Wyoming Area Baseball Camp will be held from 9 a.m. to 12:30 p.m. Monday, July 22, to Thursday, July 25, at the Atlas Field in Exeter. The camp is for ages 6 to 14. Cost is $99 and the deadline for registration is Friday, July 19. For information, email rlemoncelli@Wyomingarea.org.
Wyoming Recreation Board upcoming events
Wyoming Recreation Board has announced some upcoming events.
Ice Cream Sundaes in the Park is scheduled from 5:30 to 7:30 p.m. Sunday, July 14, at John Bolin Park on Eighth Street.

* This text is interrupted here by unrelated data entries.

(** C7.  In a well-formed table, a name maps to the values of the last row
    that carries it, however many earlier rows carry it too; the parse
    returns. *)
Theorem parse_last_row_wins
    (int : string → option Z) (before after : list (list string))
    (name ph2_in ph2_out status : string) (i o : Z) :
  Forall (λ row, well_formed_row int row = true) before →
  Forall (λ row, well_formed_row int row = true) after →
  int ph2_in = Some i → int ph2_out = Some o →
  (∀ row, row ∈ after → head row ≠ Some name) →
  ∃ snapshot,
    parse_fortigate_vpn_tunnel int
      (before ++ [name; ph2_in; ph2_out; status] :: after) = Ok snapshot
    ∧ snapshot !! name = Some (MkTunnel i o status).
Proof.
  intros Hbefore Hafter Hi Ho Hlast.
  unfold parse_fortigate_vpn_tunnel. rewrite parse_loop_app.
  destruct (parse_loop_well_formed int before ∅ Hbefore) as (s1 & -> & _).
  cbn [mbind result_bind].
  rewrite parse_loop_cons, (parse_row_well_formed int _ _ _ _ _ _ _ Hi Ho).
  cbn [mbind result_bind].
  destruct (parse_loop_other_names int after
              (<[name := MkTunnel i o status]> s1) name Hafter Hlast)
    as (snapshot & -> & Hlook).
  exists snapshot. split; [reflexivity|].
  rewrite Hlook. apply lookup_insert_eq.
Qed.

Lemma parse_last_row_wins_witness :
  ∃ snapshot,
    parse_fortigate_vpn_tunnel int_decimal example_table = Ok snapshot
    ∧ snapshot !! "vpn1"%string = Some (MkTunnel 2048 1536 "1").
Proof.
  apply (parse_last_row_wins int_decimal
           [["vpn1"; "100"; "200"; "2"]; ["vpn2"; "0"; "0"; "2"]]%string
           [["vpn3"; "10"; "20"; "7"]]%string
           "vpn1" "2048" "1536" "1" 2048 1536).
  - repeat constructor.
  - repeat constructor.
  - reflexivity.
  - reflexivity.
  - intros row Hin. apply list_elem_of_singleton in Hin as ->. discriminate.
Defined.

(** C8.  The services discovered are one per key of the snapshot: no key is
    repeated, a service is discovered exactly when its item is a key, the
    items are the key set, and there are as many services as keys.  The
    result depends on the content of the snapshot only. *)
Theorem discover_is_the_key_set (section : gmap string tunnel) :
  NoDup (discover_fortigate_vpn_tunnel section)
  ∧ (∀ name,
       Service name ∈ discover_fortigate_vpn_tunnel section
       ↔ is_Some (section !! name))
  ∧ list_to_set (service_item <$> discover_fortigate_vpn_tunnel section)
      = dom section
  ∧ length (discover_fortigate_vpn_tunnel section) = size section
  ∧ (∀ section' : gmap string tunnel,
       (∀ name, section' !! name = section !! name) →
       discover_fortigate_vpn_tunnel section'
         = discover_fortigate_vpn_tunnel section).
Proof.
  assert (Hinj : Inj (=) (=) Service) by (intros a b H; by injection H).
  assert (Hmem : ∀ name, Service name ∈ discover_fortigate_vpn_tunnel section
                         ↔ is_Some (section !! name)).
  { intros name. unfold discover_fortigate_vpn_tunnel.
    rewrite (list_elem_of_fmap_inj Service). apply elem_of_keys. }
  split; [|split; [exact Hmem|split; [|split]]].
  - unfold discover_fortigate_vpn_tunnel.
    apply (NoDup_fmap_2 Service), NoDup_keys.
  - apply set_eq. intros name.
    rewrite elem_of_list_to_set, elem_of_dom, <- Hmem, list_elem_of_fmap.
    split.
    + intros ([name'] & -> & Hin). exact Hin.
    + intros Hin. by exists (Service name).
  - unfold discover_fortigate_vpn_tunnel, keys.
    rewrite !length_fmap. apply length_map_to_list.
  - intros section' Hsame. by rewrite (map_eq section' section Hsame).
Qed.

Lemma discover_is_the_key_set_witness :
  list_to_set (service_item <$> discover_fortigate_vpn_tunnel example_section)
    = ({[ "vpn1"; "vpn2"; "vpn3"; "vpn4" ]} : gset string)
  ∧ length (discover_fortigate_vpn_tunnel example_section) = 4%nat.
Proof.
  destruct (discover_is_the_key_set example_section)
    as (_ & _ & Hset & Hlen & _).
  split.
  - rewrite Hset. vm_compute. reflexivity.
  - rewrite Hlen. vm_compute. reflexivity.
Defined.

There will be a free movie night, also in the John Bolin Park, at 7:30 p.m. Friday, Aug. 2. The movie will be announced. Children will receive a ticket at the entrance to be redeemed for concessions. Bring blankets and chairs for a fun night on the lawn. Donations for either or both events would be appreciated.
• The 2019 Wyoming garbage fee is in penalty phase. Please mail checks or money orders for $250 to Wyoming Borough Sanitation, 277 Wyoming Ave., Wyoming, PA 18644. Office hours are 9 a.m. to 2 p.m. Monday through Friday. A secure payment box is located outside the entrance. Any questions, please call 570-693-0291.
• West Wyoming reminds residents sanitation fees are now past due and the penalty fee of $300 is in effect.
• Exeter refuse stickers for 2019 are in penalty phase and the price is $250. Stickers can be purchased at the Exeter Borough Building from 9 a.m. to 3 p.m. Monday through Friday or by mail by sending a self addressed, stamped envelope to Exeter Borough Refuse Department, 1101 Wyoming Ave., Exeter, PA 18643. Please use a long business size envelope. For information, call Lynda at 570-654-3001, ext. 2.
All residents are reminded to rinse jars, bottles and cans for recycling. Greasy cardboard like pizza boxes cannot be recycled. Please only put out clean, flat cardboard.
West Wyoming Borough is giving notice that the community compost will be only for West Wyoming residents beginning July 6. After that, anyone from another town caught will be fined up to $300 plus court fees.
State office hours
State Rep. Aaron Kaufer’s Exeter office, 1101 Wyoming Ave., is open from noon to 2 p.m. the third Friday of the month.